● **WHAT TO PRODUCE**
Return a copy of every line in the records that includes the word "LabelPredicate".

#### INPUT FOR THIS TASK ####

(* ===== verification/ParseSpec.v ===== *)
(** * ParseSpec: what the parser guarantees of every query.

    One pass over the parsing functions shows that each of them ends, consumes tokens where
    a loop or a recursion relies on it, gives a tree with ordered positions and a
    well-formed shape ([WellFormed]), and reports errors inside the text. *)

From stdpp Require Import base numbers list strings sorting.
From Stdlib Require Import ZArith Lia ZifyBool.
From S2P Require Import Prelude Text Ast Scan Lexer WellFormed TokenStream.
From S2P Require Import ParsePattern ParseExpr ParseClause.

#[local] Open Scope list_scope.
#[local] Open Scope Z_scope.

(** ** Streams *)

Section streams.
Context `{Wr : Written}.

(** The cursor of a query: token positions are in order, integers are not negative, every
    NULL token is one of the written ones, and a recorded error is inside the text. *)
Record ok (ts : TokenStream) : Prop := mkOk {
  ok_spans : spans_ok (input ts) (tokens ts);
  ok_tokens : Forall (fun t => tok_ok (tk t) /\ (tk t = Tok.Null -> written (token_span t) = true)) (tokens ts);
  ok_error e : unsupported ts = Some e -> error_within 0 (str_len (input ts)) e }.

(** [ts'] is reached from [ts]: tokens are consumed, a recorded error is never lost. *)
Record later (ts ts' : TokenStream) : Prop := mkLater {
  later_tokens : exists used, tokens ts = used ++ tokens ts';
  later_input : input ts' = input ts;
  later_none : unsupported ts' = None -> unsupported ts = None;
  later_some e : unsupported ts' = Some e -> unsupported ts = Some e \/ error_within 0 (str_len (input ts)) e }.

#[global] Instance later_preorder : PreOrder later.
Proof.
  split.
  - intros ts. split; eauto. by exists [].
  - intros t1 t2 t3 [(u1&H1) I1 N1 S1] [(u2&H2) I2 N2 S2]. split; [|congruence|auto|].
    + exists (u1 ++ u2). by rewrite H1, H2, app_assoc.
    + intros e He. destruct (S2 e He) as [He'|]; [by apply S1|]. rewrite <-I1. auto.
Qed.
(** A non-empty comma-separated list of items whose shape is [f]. *)
Lemma spec_items {A} (item : P A) (f : A -> bool) ts :
  ok ts ->
  (forall ts', ok ts' -> (remaining ts' <= remaining ts)%nat ->
     spec item ts' (fun a ts'' => (remaining ts'' < remaining ts')%nat /\ unless_recorded ts'' (f a))) ->
  spec (comma_separated item) ts (fun l ts' => (remaining ts' < remaining ts)%nat /\
    unless_recorded ts' (nonempty l && forallb f l)).
Proof.
  intros Hok Hitem. eapply spec_mono; [apply (spec_comma_separated _
    (fun a ts' => unless_recorded ts' (f a))); [done| |]|].
  - intros a ts1 ts2 Hl Ha Hu. apply Ha, (later_none _ _ Hl Hu).
  - intros ts1 Hok1 Hl. apply later_bounds in Hl; [|done]. apply Hitem; [done|lia].
  - simpl. intros l ts' Hl (Hr&Hne&Hall). split; [done|]. intros Hu. apply nonempty_true in Hne.
    rewrite Hne. apply Forall_forallb. eapply Forall_impl; [exact Hall|]. simpl. auto.
Qed.

Lemma spec_opt_expr_after tok ts :
  ok ts -> (remaining ts <= n)%nat ->
  spec (ParseClause.opt_expr_after self tok) ts (fun o ts' => unless_recorded ts' (opt_all wf_expr o)).
Proof.
  intros Hok Hn. apply spec_gets; cbv beta. destruct (at_ tok ts) eqn:E; [|by apply spec_ret].
  apply at_true in E. sstep spec_advance_seen as u ts1 H1.
  sstep (rec_expr_ok _ _ Hself) as e ts2 (Hr2&_&_&Hwf). by apply spec_ret.
Qed.

(** ** Projections *)

Lemma spec_opt_alias ts : ok ts -> spec (opt_after Tok.As eat_alias) ts (fun _ _ => True).
Proof.
  intros Hok. sstep (spec_eat_if Tok.As) as b ts1 H1. destruct b; [|by apply spec_ret].
  sstep spec_alias as a ts2 H2. by apply spec_ret.
Qed.

Lemma spec_return_item ts :
  ok ts -> (remaining ts < n)%nat ->
  spec (parse_one_return_item self) ts (fun i ts' => (remaining ts' < remaining ts)%nat /\
    unless_recorded ts' (wf_item wf_expr i)).
Proof.
  intros Hok Hn. apply spec_gets, spec_gets; cbv beta. destruct (at_ Tok.Star ts) eqn:E.
  - apply at_true in E. sstep spec_advance_unwrap as t ts1 (Hr&_). by apply spec_ret.
  - sstep (rec_expr_ok _ _ Hself) as e ts1 (Hr1&_&_&Hwf). apply spec_gets.
    sstep spec_opt_alias as alias ts2 H2. apply spec_spanned. split; [lia|]. unfold wf_item. simpl. auto.
Qed.
(* ===== verification/ReadOnly.v ===== *)
(** * ReadOnly: admission of read queries ([graphforge-cypher/src/read_only.rs]).

    A saved query is accepted when none of its clauses, in the query itself or in any
    subquery, mutates the graph or calls a procedure; the parameters it refers to are
    collected.  The visitors take the function that visits an expression as an argument,
    [visit_expr] is their fixed point.  The values of a map literal are visited in insertion
    order: the order of the [HashMap] only matters for which of two errors is reported
    first. *)

From stdpp Require Import base numbers list gmap strings relations.
From Stdlib Require Import ZArith Lia.
From S2P Require Import Prelude Text Ast Scan Lexer TokenStream ParseClause ParseQuery.

#[local] Open Scope list_scope.
#[local] Open Scope Z_scope.

(** [GfError::Validation], with the message as its reason. *)
Inductive ValidationError :=
| InvalidSyntax (e : ParseError)
| Refused
| EmptyQuery.

Abbreviation params := (gset str).
Abbreviation Visit A := (A -> params -> result ValidationError params).

(** [for x in l { f(x, parameters)?; }] *)
Definition visit_all {A} (f : Visit A) : Visit (list A) :=
  fix go l ps :=
    match l with
    | [] => Ok ps
    | x :: l' => match f x ps with Ok ps' => go l' ps' | Err e => Err e end
    end.

(** [if let Some(x) = o { f(x, parameters)?; }] *)
Definition visit_opt {A} (f : Visit A) : Visit (option A) := fun o ps =>
  match o with Some x => f x ps | None => Ok ps end.

Section visitors.
Context {E : Type} (visit : Visit E).

Definition visit_element : Visit (PathElement E) := fun el =>
  visit_opt visit (match el with Node n => np_properties n | Rel r => rp_properties r end).

Definition visit_pattern : Visit (PathPattern E) := fun p => visit_all visit_element (pp_elements p).

Definition visit_order_by : Visit (OrderByClause E) := fun o =>
  visit_all (fun i => visit (si_expr i)) (ob_items o).

Definition visit_projection (items : list (ReturnItem E)) (order_by : option (OrderByClause E))
    (skip limit : option E) (ps : params) : result ValidationError params :=
  ps ← visit_all (fun i => visit (ri_expr i)) items ps;
  ps ← visit_opt visit_order_by order_by ps;
  ps ← visit_opt visit skip ps;
  visit_opt visit limit ps.

Definition visit_where : Visit (WhereClause E) := fun w => visit (wh_predicate w).

Definition visit_clause : Visit (AstClause.AstClause E) := fun c ps =>
  match c with
  | AstClause.Match c | AstClause.OptionalMatch c =>
      ps ← visit_all visit_pattern (mc_patterns c) ps;
      visit_opt visit_where (mc_where_clause c) ps
  | AstClause.Where c => visit_where c ps
  | AstClause.With c =>
      ps ← visit_projection (wi_items c) (wi_order_by c) (wi_skip c) (wi_limit c) ps;
      visit_opt visit_where (wi_where_clause c) ps
  | AstClause.Return c => visit_projection (rc_items c) (rc_order_by c) (rc_skip c) (rc_limit c) ps
  | AstClause.Unwind c => visit (uw_expr c) ps
  | AstClause.Union _ => Ok ps
  | _ => Err Refused
  end.

Definition visit_query : Visit (AstQuery E) := fun q ps =>
  match aq_clauses q with
  | [] => Err EmptyQuery
  | _ => visit_all visit_clause (aq_clauses q) ps
  end.
End visitors.

Fixpoint visit_expr (e : Expr) (ps : params) : result ValidationError params :=
  match e with
  | Expr.Literal _ | Expr.Var _ | Expr.LabelPredicate _ => Ok ps
  | Expr.Param p => Ok ({[pr_name p]} ∪ ps)
  | Expr.Property p => visit_expr (pa_object p) ps
  | Expr.BinaryOp b => ps ← visit_expr (bo_left b) ps; visit_expr (bo_right b) ps
  | Expr.UnaryOp u => visit_expr (uo_expr u) ps
  | Expr.FunctionCall f => visit_all visit_expr (fc_args f) ps
  | Expr.List l => visit_all visit_expr (ll_elements l) ps
  | Expr.Map m => visit_all (fun kv => visit_expr (snd kv)) (ml_entries m) ps
  | Expr.Case c =>
      ps ← visit_opt visit_expr (ce_subject c) ps;
      ps ← visit_opt visit_expr (ce_else_expr c) ps;
      visit_all (fun w ps => ps ← visit_expr (wn_condition w) ps; visit_expr (wn_result w) ps)
        (ce_when_clauses c) ps
  | Expr.ListComprehension l =>
      ps ← visit_expr (lc_list l) ps;
      ps ← visit_opt visit_expr (lc_filter l) ps;
      visit_opt visit_expr (lc_projection l) ps
  | Expr.Quantifier q => ps ← visit_expr (qf_list q) ps; visit_expr (qf_predicate q) ps
  | Expr.PatternComprehension p =>
      ps ← visit_pattern visit_expr (pc_pattern p) ps;
      ps ← visit_opt visit_expr (pc_filter p) ps;
      visit_expr (pc_projection p) ps
  | Expr.PatternPredicate p => visit_pattern visit_expr (ppr_pattern p) ps
  | Expr.ExistentialSubquery s =>
      match es_body s with
      | Simple pattern filter =>
          ps ← visit_pattern visit_expr pattern ps;
          visit_opt visit_expr filter ps
      | Full query => visit_query visit_expr query ps
      end
  | Expr.IsNull e _ _ => visit_expr e ps
  | Expr.InList e l _ _ => ps ← visit_expr e ps; visit_expr l ps
  | Expr.StringOp e _ p _ | Expr.RegexMatch e p _ => ps ← visit_expr e ps; visit_expr p ps
  | Expr.Parenthesized e _ => visit_expr e ps
  end.

Definition read_only_query_parameters `{Unicode} (query : str) : option (result ValidationError params) :=
  match parse query with
  | None => None
  | Some (Err e) => Some (Err (InvalidSyntax e))
  | Some (Ok parsed) => Some (visit_query visit_expr parsed ∅)
  end.

(** ** The specification *)

(** The expressions directly below a node. *)
Section children.
Context {E : Type}.

Definition element_exprs (el : PathElement E) : list E :=
  option_list (match el with Node n => np_properties n | Rel r => rp_properties r end).

Definition pattern_exprs (p : PathPattern E) : list E := pp_elements p ≫= element_exprs.

Definition where_exprs (w : option (WhereClause E)) : list E := wh_predicate <$> option_list w.

Definition order_by_exprs (o : option (OrderByClause E)) : list E :=
  option_list o ≫= fun o => si_expr <$> ob_items o.

Definition projection_exprs (items : list (ReturnItem E)) (order_by : option (OrderByClause E))
    (skip limit : option E) : list E :=
  (ri_expr <$> items) ++ order_by_exprs order_by ++ option_list skip ++ option_list limit.

Definition set_item_exprs (i : SetItem E) : list E :=
  match i with
  | SetProperty target value _ => [pa_object target; value]
  | SetPropertyMerge _ map _ | SetPropertyReplace _ map _ => [map]
  | SetLabel _ _ _ => []
  end.

Definition clause_exprs (c : AstClause.AstClause E) : list E :=
  match c with
  | AstClause.Match c | AstClause.OptionalMatch c =>
      (mc_patterns c ≫= pattern_exprs) ++ where_exprs (mc_where_clause c)
  | AstClause.Where c => [wh_predicate c]
  | AstClause.With c =>
      projection_exprs (wi_items c) (wi_order_by c) (wi_skip c) (wi_limit c) ++
      where_exprs (wi_where_clause c)
  | AstClause.Return c => projection_exprs (rc_items c) (rc_order_by c) (rc_skip c) (rc_limit c)
  | AstClause.Create c => cc_patterns c ≫= pattern_exprs
  | AstClause.Merge c =>
      pattern_exprs (mg_pattern c) ++ (mg_on_create c ≫= set_item_exprs) ++
      (mg_on_match c ≫= set_item_exprs)
  | AstClause.Set_ c => st_items c ≫= set_item_exprs
  | AstClause.Remove c =>
      rm_items c ≫= fun i => match i with RemoveProperty t _ => [pa_object t] | RemoveLabel _ _ _ => [] end
  | AstClause.Delete c => dl_exprs c
  | AstClause.Unwind c => [uw_expr c]
  | AstClause.Call c => cl_args c ++ (ri_expr <$> cl_yield_items c)
  | AstClause.Union _ => []
  end.

Definition query_exprs (q : AstQuery E) : list E := aq_clauses q ≫= clause_exprs.
End children.

Definition children (e : Expr) : list Expr :=
  match e with
  | Expr.Literal _ | Expr.Var _ | Expr.LabelPredicate _ | Expr.Param _ => []
  | Expr.Property p => [pa_object p]
  | Expr.BinaryOp b => [bo_left b; bo_right b]
  | Expr.UnaryOp u => [uo_expr u]
  | Expr.FunctionCall f => fc_args f
  | Expr.List l => ll_elements l
  | Expr.Map m => (ml_entries m).*2
  | Expr.Case c =>
      option_list (ce_subject c) ++ option_list (ce_else_expr c) ++
      (ce_when_clauses c ≫= fun w => [wn_condition w; wn_result w])
  | Expr.ListComprehension l =>
      lc_list l :: option_list (lc_filter l) ++ option_list (lc_projection l)
  | Expr.Quantifier q => [qf_list q; qf_predicate q]
  | Expr.PatternComprehension p =>
      pattern_exprs (pc_pattern p) ++ option_list (pc_filter p) ++ [pc_projection p]
  | Expr.PatternPredicate p => pattern_exprs (ppr_pattern p)
  | Expr.ExistentialSubquery s =>
      match es_body s with
      | Simple pattern filter => pattern_exprs pattern ++ option_list filter
      | Full query => query_exprs query
      end
  | Expr.IsNull e _ _ => [e]
  | Expr.InList e l _ _ => [e; l]
  | Expr.StringOp e _ p _ | Expr.RegexMatch e p _ => [e; p]
  | Expr.Parenthesized e _ => [e]
  end.

Definition child (e c : Expr) : Prop := c ∈ children e.

(** The clauses a read query may have. *)
Definition reads {E} (c : AstClause.AstClause E) : bool :=
  match c with
  | AstClause.Match _ | AstClause.OptionalMatch _ | AstClause.Where _ | AstClause.With _
  | AstClause.Return _ | AstClause.Unwind _ | AstClause.Union _ => true
  | _ => false
  end.

(** A query with clauses that all read. *)
Definition read_clauses {E} (q : AstQuery E) : Prop :=
  aq_clauses q <> [] /\ Forall (fun c => reads c = true) (aq_clauses q).

(** [e] occurs in [q], at any depth and in any subquery. *)
Definition occurs (q : AstQuery Expr) (e : Expr) : Prop :=
  exists e0, e0 ∈ query_exprs q /\ rtc child e0 e.

(** The subquery of an expression reads. *)
Definition subquery_reads (e : Expr) : Prop :=
  match e with
  | Expr.ExistentialSubquery s =>
      match es_body s with Full q => read_clauses q | Simple _ _ => True end
  | _ => True
  end.

Definition is_param (e : Expr) (name : str) : Prop :=
  match e with Expr.Param p => pr_name p = name | _ => False end.

(** ** Induction over expressions *)

Definition sz_all {A} (f : A -> nat) : list A -> nat :=
  fix go l := match l with [] => O | x :: l' => (f x + go l')%nat end.

Definition sz_opt {A} (f : A -> nat) (o : option A) : nat :=
  match o with Some x => f x | None => O end.

Section sizes.
Context {E : Type} (f : E -> nat).

Definition sz_element (el : PathElement E) : nat :=
  sz_opt f (match el with Node n => np_properties n | Rel r => rp_properties r end).

Definition sz_pattern (p : PathPattern E) : nat := sz_all sz_element (pp_elements p).

Definition sz_projection (items : list (ReturnItem E)) (order_by : option (OrderByClause E))
    (skip limit : option E) : nat :=
  (sz_all (fun i => f (ri_expr i)) items +
   (sz_opt (fun o => sz_all (fun i => f (si_expr i)) (ob_items o)) order_by +
    (sz_opt f skip + sz_opt f limit)))%nat.

Definition sz_where (w : option (WhereClause E)) : nat := sz_opt (fun w => f (wh_predicate w)) w.

Definition sz_set_item (i : SetItem E) : nat :=
  match i with
  | SetProperty target value _ => (f (pa_object target) + f value)%nat
  | SetPropertyMerge _ map _ | SetPropertyReplace _ map _ => f map
  | SetLabel _ _ _ => O
  end.

Definition sz_clause (c : AstClause.AstClause E) : nat :=
  match c with
  | AstClause.Match c | AstClause.OptionalMatch c =>
      sz_all sz_pattern (mc_patterns c) + sz_where (mc_where_clause c)
  | AstClause.Where c => f (wh_predicate c)
  | AstClause.With c =>
      sz_projection (wi_items c) (wi_order_by c) (wi_skip c) (wi_limit c) +
      sz_where (wi_where_clause c)
  | AstClause.Return c => sz_projection (rc_items c) (rc_order_by c) (rc_skip c) (rc_limit c)
  | AstClause.Create c => sz_all sz_pattern (cc_patterns c)
  | AstClause.Merge c =>
      sz_pattern (mg_pattern c) +
      (sz_all sz_set_item (mg_on_create c) + sz_all sz_set_item (mg_on_match c))
  | AstClause.Set_ c => sz_all sz_set_item (st_items c)
  | AstClause.Remove c =>
      sz_all (fun i => match i with RemoveProperty t _ => f (pa_object t) | RemoveLabel _ _ _ => O end)
        (rm_items c)
  | AstClause.Delete c => sz_all f (dl_exprs c)
  | AstClause.Unwind c => f (uw_expr c)
  | AstClause.Call c => sz_all f (cl_args c) + sz_all (fun i => f (ri_expr i)) (cl_yield_items c)
  | AstClause.Union _ => 0
  end%nat.

Definition sz_query (q : AstQuery E) : nat := sz_all sz_clause (aq_clauses q).
End sizes.

(** The number of nodes of an expression. *)
Fixpoint expr_size (e : Expr) : nat :=
  S match e with
  | Expr.Literal _ | Expr.Var _ | Expr.LabelPredicate _ | Expr.Param _ => 0
  | Expr.Property p => expr_size (pa_object p)
  | Expr.BinaryOp b => expr_size (bo_left b) + expr_size (bo_right b)
  | Expr.UnaryOp u => expr_size (uo_expr u)
  | Expr.FunctionCall f => sz_all expr_size (fc_args f)
  | Expr.List l => sz_all expr_size (ll_elements l)
  | Expr.Map m => sz_all (fun kv => expr_size (snd kv)) (ml_entries m)
  | Expr.Case c =>
      sz_opt expr_size (ce_subject c) +
      (sz_opt expr_size (ce_else_expr c) +
       sz_all (fun w => expr_size (wn_condition w) + expr_size (wn_result w)) (ce_when_clauses c))
  | Expr.ListComprehension l =>
      expr_size (lc_list l) + (sz_opt expr_size (lc_filter l) + sz_opt expr_size (lc_projection l))
  | Expr.Quantifier q => expr_size (qf_list q) + expr_size (qf_predicate q)
  | Expr.PatternComprehension p =>
      sz_pattern expr_size (pc_pattern p) +
      (sz_opt expr_size (pc_filter p) + expr_size (pc_projection p))
  | Expr.PatternPredicate p => sz_pattern expr_size (ppr_pattern p)
  | Expr.ExistentialSubquery s =>
      match es_body s with
      | Simple pattern filter => sz_pattern expr_size pattern + sz_opt expr_size filter
      | Full query => sz_query expr_size query
      end
  | Expr.IsNull e _ _ => expr_size e
  | Expr.InList e l _ _ => expr_size e + expr_size l
  | Expr.StringOp e _ p _ | Expr.RegexMatch e p _ => expr_size e + expr_size p
  | Expr.Parenthesized e _ => expr_size e
  end%nat.

Lemma sz_all_app {A} (f : A -> nat) l k : sz_all f (l ++ k) = (sz_all f l + sz_all f k)%nat.
Proof. induction l as [|x l IH]; [done|]. cbn [app sz_all]. rewrite IH. lia. Qed.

####

● **SOLUTION TO THE PROBLEM**
  | Expr.Literal _ | Expr.Var _ | Expr.LabelPredicate _ => Ok ps
  | Expr.Literal _ | Expr.Var _ | Expr.LabelPredicate _ | Expr.Param _ => []
  | Expr.Literal _ | Expr.Var _ | Expr.LabelPredicate _ | Expr.Param _ => 0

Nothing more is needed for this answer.